Data extracted from a collection
(** The common end of [strlcpy] and [strlcat]. *)
Lemma copy_fit m dest src s n :
  cstr m src s -> 0 < n -> mapped m dest (Z.min n (zlen s + 1)) -> clear_of dest src (zlen s + 1) ->
  (m ← memcpy m dest src (if decide (n <= zlen s) then n - 1 else zlen s);
   store m (dest + (if decide (n <= zlen s) then n - 1 else zlen s)) 0) = Some (writes m dest (fit n s)).
Proof.
  unfold clear_of. intros Hs Hn Hm Hd. set (k := if decide (n <= zlen s) then n - 1 else zlen s). pose proof (zlen_nonneg s).
  assert (Hk : 0 <= k /\ k = Z.min (n - 1) (zlen s)) by (unfold k; case_decide; lia).
  assert (Hzl : zlen (take (Z.to_nat (n - 1)) s) = k) by (unfold zlen in *; rewrite length_take; lia).
  unfold fit. rewrite writes_app, Hzl. rewrite <- Hzl at 1. rewrite memcpy_spec; [|by apply take_arr|..].
  - ob. apply store_eq; [|done]. apply (mapped_writes m dest (Z.min n (zlen s + 1))); [done|lia].
  - rewrite Hzl. eapply mapped_sub; [done|lia|lia].
  - rewrite Hzl. lia.
Qed.

Lemma strlcpy_spec m dest src s size :
  cstr m src s -> 0 <= size -> mapped m dest (Z.min size (zlen s + 1)) -> clear_of dest src (zlen s + 1) ->
  strlcpy m dest src size = Some (zlen s, if decide (size = 0) then m else writes m dest (fit size s)).
Proof.
  intros Hs Hn Hm Hd. unfold strlcpy. rewrite (strlen_spec m src s Hs). ob. destruct (decide (size = 0)) as [->|Hne]; [done|].
  rewrite decide_True by done. pose proof (copy_fit m dest src s size Hs ltac:(lia) Hm Hd) as Hc.
  destruct (memcpy _ _ _ _) as [m1|]; [|done]. cbn [mbind option_bind] in Hc |- *. rewrite Hc. done.
Qed.

Lemma strlcat_spec m dest src d s count :
  cstr m dest d -> cstr m src s -> is_u32 (zlen d + zlen s) -> zlen d < count ->
  mapped m dest (Z.min count (zlen d + zlen s + 1)) -> clear_of (dest + zlen d) src (zlen s + 1) ->
  strlcat m dest src count = Some (zlen d + zlen s, writes m (dest + zlen d) (fit (count - zlen d) s)).
Proof.
  intros Hdst Hs Hu Hc Hm Hd. unfold strlcat. rewrite (strlen_spec m dest d Hdst), (strlen_spec m src s Hs). ob.
  rewrite decide_False by lia. rewrite (u32_small _ Hu). pose proof (zlen_nonneg d).
  pose proof (copy_fit m (dest + zlen d) src s (count - zlen d) Hs ltac:(lia)) as Hcf.
  specialize (Hcf ltac:(eapply mapped_sub; [done|lia|lia]) Hd).
  destruct (memcpy _ _ _ _) as [m1|]; [|done]. cbn [mbind option_bind] in Hcf |- *. rewrite Hcf. done.
Qed.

> _Your assignment_
Give the lines again, exactly as they stand, from the beginning of the data through the line with "(m ← memcpy".

> _Response to this exercise_
(** The common end of [strlcpy] and [strlcat]. *)
Lemma copy_fit m dest src s n :
  cstr m src s -> 0 < n -> mapped m dest (Z.min n (zlen s + 1)) -> clear_of dest src (zlen s + 1) ->
  (m ← memcpy m dest src (if decide (n <= zlen s) then n - 1 else zlen s);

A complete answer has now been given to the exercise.